Os países que mais contribuíram para a oscilação da taxa de circulação foram a República Dominicana (24%), Colômbia (13,3%), México (12,2%), Panamá (10,1%) e Brasil (5%). Atrás dessas cinco nações, vêm Honduras (9,8%), Peru (9,4%), Argentina (6,7%), Uruguai (5,8%), Chile (5,7%) e Equador (4,7%), cujas variações tiveram repercussão menor no índice regional, mas foram significativas em nível nacional.

Suriname (13,9%), Granada (11,6%) e Nicarágua (9,5%) tiveram participação marginal na alta da circulação em todos os países latino-americanos e caribenhos, mas também registraram crescimentos individuais importantes.

Os primeiros 40 portos do ranking da CEPAL respondem por pouco mais de 87% de todas as operações de transporte de contêiner na região, o equivalente a 44 milhões de unidades. Os outros cem portos representam 13% da circulação — cerca de 6,6 milhões de contêineres.

Quando considerados os dez primeiros colocados na lista da comissão, os números revelam um cenário ainda maior de concentração do transporte desse tipo de carga — 48,2% dos contêineres passa por esses ancoradouros.
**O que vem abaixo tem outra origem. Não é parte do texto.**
Lemma wf_rotate old k f id tok :
  oauth_tokens db !! old = Some k → ot_rotated_at k = None → oauth_families db !! ot_family_id k = Some f →
  fresh_token t db id tok → ot_family_id tok = ot_family_id k → (ot_expires_at tok <= of_expires_at f)%Z →
  oauth_wf (upd_t_mcp_oauth_tokens <[id := tok]> (upd_t_mcp_oauth_tokens <[old := rotated_token t k]> o)).
Proof.
  intros Hk Hr Hf (Hno & _ & _ & _ & Hfr) Htf Hb. destruct W as [W1 W2 W3 W4 W5 W6 W7 W8 W9]. split; cbn; try assumption.
  - intros i k' H. at_insert; [rewrite Htf; by exists f|exact (W6 _ _ Hk)|by eauto].
  - assert (∀ i k', t_mcp_oauth_tokens o !! i = Some k' → ot_family_id k' = ot_family_id k → ot_rotated_at k' = None → old = i) as Hn.
    { intros i k' H E R. by eapply W7. }
    intros i i' k1 k2 H1 H2 E R1 R2. at_insert; try done; try congruence.
    + destruct (Hn _ _ H1); congruence.
    + destruct (Hn _ _ H2); congruence.
    + eauto.
  - intros i i' k1 k2 H1 H2 E. at_insert; try done; try (by eapply Hfr in Hk as [? ?]); try (by eapply Hfr in H1 as [? ?]); try (by eapply Hfr in H2 as [? ?]); eauto.
  - intros i i' k1 k2 H1 H2 E. at_insert; try done; try (by eapply Hfr in Hk as [? ?]); try (by eapply Hfr in H1 as [? ?]); try (by eapply Hfr in H2 as [? ?]); eauto.
Qed.

Lemma wf_revoke family f :
  oauth_families db !! family = Some f → oauth_wf (upd_t_mcp_oauth_families <[family := revoked_family t f]> o).
Proof.
  intros Hf. destruct W as [W1 W2 W3 W4 W5 W6 W7 W8 W9]. split; cbn; try assumption.
  - intros i f' H. at_insert; [exact (W3 _ _ Hf)|eauto].
  - intros i f' h k H Hk E. at_insert; [exact (W4 _ _ _ _ Hf Hk E)|eauto].
  - intros i i' f1 f2 H1 H2 E. at_insert; eauto.
  - intros i k H. destruct (W6 _ _ H) as (f' & Hf' & Hb). destruct (decide (family = ot_family_id k)) as [->|Hne].
    + rewrite lookup_insert_eq. eexists. split; [done|]. unfold oauth_families in Hf. subst o. rewrite Hf in Hf'. by injection Hf' as <-.
    + rewrite lookup_insert_ne; [|done]. by exists f'.
Qed.

Lemma oauth_step_wf o' : oauth_step resource t db o' → oauth_wf o'.
Proof.
  destruct 1 as [|id r cl|id r|id r user sid s consent c h k ? ? ? ? ? -> ? ->|h k c family f id tok ? ? ? ? ? ? -> ? ? ?
    |old k f c id tok ? ? ? ? ? ? ? ? ?|family f].
  - exact W.
  - apply wf_requests.
  - apply wf_requests.
  - by eapply wf_approve.
  - by eapply wf_exchange.
  - eapply wf_rotate; try done. lia.
  - by apply wf_revoke.
Qed.
End Invariant.

(** *** What persists along steps *)

(** Nothing is deleted, and the marks are written once. *)
Record oauth_grows (o o' : OAuthDB) : Prop := {
  grows_consent i c : t_mcp_oauth_consents o !! i = Some c → t_mcp_oauth_consents o' !! i = Some c;
  grows_code h k :
    t_mcp_oauth_codes o !! h = Some k →
    ∃ k', t_mcp_oauth_codes o' !! h = Some k' ∧ od_consent_id k' = od_consent_id k ∧ (is_Some (od_consumed_at k) → k' = k);
  grows_family i f :
    t_mcp_oauth_families o !! i = Some f →
    ∃ f', t_mcp_oauth_families o' !! i = Some f' ∧ of_consent_id f' = of_consent_id f ∧ (is_Some (of_revoked_at f) → f' = f);
  grows_token i k :
    t_mcp_oauth_tokens o !! i = Some k →
    ∃ k', t_mcp_oauth_tokens o' !! i = Some k' ∧ ot_family_id k' = ot_family_id k ∧ ot_access_hash k' = ot_access_hash k ∧
      ot_refresh_hash k' = ot_refresh_hash k ∧ (is_Some (ot_rotated_at k) → k' = k);
}.
#[export] Instance oauth_grows_preorder : PreOrder oauth_grows.
Proof.
  split.
  - intros o. split; eauto 10.
  - intros a b c [C1 D1 F1 T1] [C2 D2 F2 T2]. split; [auto|..].
    + intros h k H. destruct (D1 _ _ H) as (k1 & H1 & E1 & U1). destruct (D2 _ _ H1) as (k2 & H2 & E2 & U2).
      exists k2. split_and!; [done|congruence|]. intros U. pose proof (U1 U) as ->. auto.
    + intros h k H. destruct (F1 _ _ H) as (k1 & H1 & E1 & U1). destruct (F2 _ _ H1) as (k2 & H2 & E2 & U2).
      exists k2. split_and!; [done|congruence|]. intros U. pose proof (U1 U) as ->. auto.
    + intros h k H. destruct (T1 _ _ H) as (k1 & H1 & E1 & E1' & E1'' & U1). destruct (T2 _ _ H1) as (k2 & H2 & E2 & E2' & E2'' & U2).
      exists k2. split_and!; [done|congruence..|]. intros U. pose proof (U1 U) as ->. auto.
Qed.

(** A row that was not there, and one whose mark was not set. *)
Lemma grows_insert {K V} `{Countable K} (m : gmap K V) k v (Q : V → V → Prop) i x :
  m !! k = None → m !! i = Some x → Q x x → ∃ x', <[k := v]> m !! i = Some x' ∧ Q x x'.
Proof. intros Hk Hi Hq. exists x. split; [|done]. rewrite lookup_insert_ne; [done|congruence]. Qed.
Lemma grows_update {K V} `{Countable K} (m : gmap K V) k v v' (Q : V → V → Prop) i x :
  m !! k = Some v → Q v v' → m !! i = Some x → Q x x → ∃ x', <[k := v']> m !! i = Some x' ∧ Q x x'.
Proof.
  intros Hk Hv Hi Hq. destruct (decide (k = i)) as [->|Hne].
  - rewrite lookup_insert_eq. exists v'. split; [done|]. congruence.
  - exists x. split; [|done]. by rewrite lookup_insert_ne.
Qed.

Lemma oauth_step_grows resource t db o' : oauth_step resource t db o' → oauth_grows (t_oauth (db_identity db)) o'.
Proof.
  destruct 1 as [|id r cl|id r|id r user sid s consent c h k ? ? ? ? ? -> ? ->|h k c family f id tok ? ? ? ? ? ? -> [? _] ? ?
    |old k f c id tok ? ? ? ? ? ? [? _] ? ?|family f]; [done|by split; eauto 10..| | | |].
  - split; cbn; [|intros i x Hx; by eapply (grows_insert (t_mcp_oauth_codes _) _ _ (λ x x', od_consent_id x' = od_consent_id x ∧ _))|eauto 10..].
    intros i x Hx. rewrite lookup_insert_ne; [done|]. unfold oauth_consents in *. congruence.
  - split; cbn; [done|intros i x Hx|intros i x Hx|intros i x Hx].
    + eapply (grows_update (t_mcp_oauth_codes _) _ _ _ (λ x x', od_consent_id x' = od_consent_id x ∧ (is_Some (od_consumed_at x) → x' = x)));
        try done. split; [done|]. intros [y Hy]. congruence.
    + by eapply (grows_insert (t_mcp_oauth_families _) _ _ (λ x x', of_consent_id x' = of_consent_id x ∧ (is_Some (of_revoked_at x) → x' = x))).
    + by eapply (grows_insert (t_mcp_oauth_tokens _) _ _ (λ x x', ot_family_id x' = ot_family_id x ∧ ot_access_hash x' = ot_access_hash x ∧
        ot_refresh_hash x' = ot_refresh_hash x ∧ (is_Some (ot_rotated_at x) → x' = x))).
  - split; cbn; [eauto 10..|]. intros i x Hx.
    destruct (grows_update (t_mcp_oauth_tokens (t_oauth (db_identity db))) old k (rotated_token t k)
      (λ x x', ot_family_id x' = ot_family_id x ∧ ot_access_hash x' = ot_access_hash x ∧
        ot_refresh_hash x' = ot_refresh_hash x ∧ (is_Some (ot_rotated_at x) → x' = x)) i x) as (x' & Hx' & Hq); try done.
    + split_and!; [done..|]. intros [y Hy]. congruence.
    + exists x'. split; [|done]. rewrite lookup_insert_ne; [done|]. unfold oauth_tokens in *. congruence.
  - split; cbn; [eauto 10..| |eauto 10]. intros i x Hx.
    eapply (grows_update (t_mcp_oauth_families _) _ _ _ (λ x x', of_consent_id x' = of_consent_id x ∧ (is_Some (of_revoked_at x) → x' = x)));
      try done. split; [done|]. intros [y Hy]. congruence.
Qed.

Section Facts.
Context `{N : NetURL} `{U : UUIDParse} `{P : Primitives} (s : Service).

(** *** Reads *)

Lemma reads_scan_or {A} e (m : Tx A) : reads m → reads (scan_or e m).
Proof.
  intros Hm. split; intros w r w' H; unfold scan_or in H; destruct (m w) as [[] w1] eqn:E; simplify_eq;
    by eapply Hm.
Qed.
Lemma reads_parent user sid recent : reads (parent user sid recent).
Proof.
  apply reads_bind; [|intros _]; apply reads_on_err; [|apply reads_query_row].
  destruct recent; auto with reads.
Qed.
Lemma reads_client tx id redirect : reads (client tx id redirect).
Proof.
  apply reads_bind; [apply reads_scan_or, reads_query_row|intros c].
  apply reads_bind; [destruct tx; [apply reads_note_lock|apply reads_ret]|intros _].
  destruct (_ || _); [apply reads_fail|apply reads_ret].
Qed.
Lemma reads_loadRequest id lock : reads (loadRequest s id lock).
Proof.
  apply reads_bind; [apply reads_attempt, reads_query_row|intros x].
  apply reads_bind; [destruct x; [destruct lock|]; auto using reads_note_lock, reads_ret|intros _].
  apply reads_bind; [apply reads_get|intros t]. destruct (match x with Ok r => r | Err _ => zero_request end) as [r h].
  destruct (_ || _); [apply reads_fail|destruct x; [apply reads_ret|apply reads_fail]].
Qed.
Lemma reads_discover h refresh : reads (discover h refresh).
Proof. apply reads_scan_or, reads_query_row. Qed.
Lemma reads_lockConsent l : reads (lockConsent s l).
Proof.
  apply reads_bind; [apply reads_on_err, reads_query_row|intros c]. apply reads_bind; [apply reads_note_lock|intros _].
  apply reads_bind; [apply reads_get|intros t]. destruct (_ || _); [apply reads_fail|].
  apply reads_bind; [apply reads_client|intros _; apply reads_ret].
Qed.
Lemma reads_token : reads token.
Proof. apply reads_bind; [|intros; apply reads_ret]. split; [apply keeps_rand_bytes, _|apply forward_rand_bytes]. Qed.
Lemma reads_RequireGrantTx p id : reads (RequireGrantTx s p id).
Proof.
  apply reads_bind; [apply reads_get|intros t]. destruct (_ || _); [apply reads_fail|].
  apply reads_bind; [apply reads_on_err, reads_query_row|intros fc]. apply reads_bind; [apply reads_check|intros _].
  apply reads_bind; [apply reads_on_err, reads_query_row|intros c]. apply reads_bind; [apply reads_note_lock|intros _].
  apply reads_bind; [apply reads_check|intros _].
  apply reads_bind; [apply reads_on_err, reads_query_row|intros f]. apply reads_bind; [apply reads_note_lock|intros _].
  apply reads_bind; [apply reads_check|intros _]. destruct (uuid_Parse _) as [k|]; [|apply reads_fail].
  destruct (bool_decide _); [apply reads_fail|].
  apply reads_bind; [apply reads_on_err, reads_query_row|intros _]. apply reads_bind; [apply reads_note_lock|intros _].
  apply reads_bind; [apply reads_client|intros _; apply reads_ret].
Qed.
#[local] Hint Resolve reads_scan_or reads_attempt reads_parent reads_client reads_loadRequest reads_discover reads_lockConsent
  reads_token reads_RequireGrantTx : reads.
A variação da taxa de circulação nesses portos foi de 7,9% em 2017, acima da média regional.

Na costa leste da América do Sul, houve aumento de 5,3% na quantidade de contêineres transportados, o que compensou a queda de 2,8% em 2016. A recuperação foi associada às atividades dos portos da Argentina, Brasil e Uruguai. Na costa oeste da região, a alta foi de 6,4%, maior que os 3,7% de 2016. Avanço foi associado a evoluções positivas nos terminais do Peru, Chile, Equador e Colômbia.

Em ambas as costas da América Central, contando o México, o transporte de contêineres teve crescimento — na costa leste, houve alta de 12,6%; na oeste, de 4,8%. Segundo a CEPAL, o aumento reverteu os resultados negativos em 2016, quando o litoral ocidental teve saldo de -1,2% e o oriental, de -1,3%.

Na costa norte da América do Sul e no Caribe, o desempenho dos terminais foi bem distinto. De um lado, os portos caribenhos voltaram a registrar quedas (-1,1%), assim como em 2016 (-2,5%). Já o litoral sul-americano teve aumento de 11,4%, valor bem mais alto que os módicos 0,4% do ano anterior.

A CEPAL lembra que as altas na América Latina e Caribe acompanharam um cenário global de crescimento. De acordo com a publicação Alphaliner, os 110 maiores portos de contêineres do mundo registraram crescimento de 6,1% no volume operado em 2017. Foram 600 milhões de contêineres transportados. Em 2016, o número era de 565 milhões. De todos esses portos, 98 tiveram ganhos e apenas 12 relataram perdas.